(** [copy_undefined_value] keeps everything its destination defines (the
    verification of the old destination against the new one finds no
    difference), and filling in a second time changes nothing. *)
Theorem fill_undefined_keeps_defined (reference : string) (dst src : Value) :
  wf_value dst = true → wf_value src = true →
  secrets_meet_strings dst src = true →
  let filled := copy_undefined_value dst src in
  get_json_value_difference reference dst filled = None ∧
  copy_undefined_value filled src = filled.
Proof.
  intros. unfold get_json_value_difference. rewrite unless_ignored_id.
  split; [by apply copy_undefined_agrees|by apply copy_undefined_twice].
Qed.

(** The revert state generated for a desired state before it is applied
    holds a key exactly where both the desired and the current state have it,
    at every level below, and asks for nothing but the values the current
    state holds. *)
Theorem revert_restores_current (reference : string) (des cur : entries) :
  wf_value (Object des) = true → wf_value (Object cur) = true →
  objects_meet_objects (Object des) (Object cur) = true →
  ∃ rev, gen_revert_state (Object des) (Object cur) (Object []) = Object rev ∧
    (∀ k, k ∈ keys rev ↔ k ∈ keys des ∧ k ∈ keys cur) ∧
    get_json_value_difference reference (Object rev) (Object cur) = None.
Proof.
  intros Hd Hc Ho. exists (revert_entries gen_revert_state cur des []).
  split; [done|]. split.
  - apply wf_object in Hd as [Hnd _]. intros k.
    pose proof (revert_entries_get gen_revert_state cur des [] k Hnd) as Hg.
    assert (Hin : ∀ m, k ∈ keys m ↔ obj_get k m ≠ None).
    { intros m. rewrite obj_get_None. split; [tauto|].
      intros Hn. by destruct (decide (k ∈ keys m)). }
    rewrite !Hin, Hg. simpl.
    destruct (obj_get k des), (obj_get k cur); naive_solver.
  - unfold get_json_value_difference. rewrite unless_ignored_id.
    by apply (gen_revert_agrees (Object des) (Object cur)).
Qed.
End Json.
Arguments Value : clear implicits.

- - -

§ **WORK REQUEST**
Each line from the top of the entries above through the line containing "state holds. *)" must be transcribed exactly, and no other line may appear.

§ **SOLUTION**
(** [copy_undefined_value] keeps everything its destination defines (the
    verification of the old destination against the new one finds no
    difference), and filling in a second time changes nothing. *)
Theorem fill_undefined_keeps_defined (reference : string) (dst src : Value) :
  wf_value dst = true → wf_value src = true →
  secrets_meet_strings dst src = true →
  let filled := copy_undefined_value dst src in
  get_json_value_difference reference dst filled = None ∧
  copy_undefined_value filled src = filled.
Proof.
  intros. unfold get_json_value_difference. rewrite unless_ignored_id.
  split; [by apply copy_undefined_agrees|by apply copy_undefined_twice].
Qed.

(** The revert state generated for a desired state before it is applied
    holds a key exactly where both the desired and the current state have it,
    at every level below, and asks for nothing but the values the current
    state holds. *)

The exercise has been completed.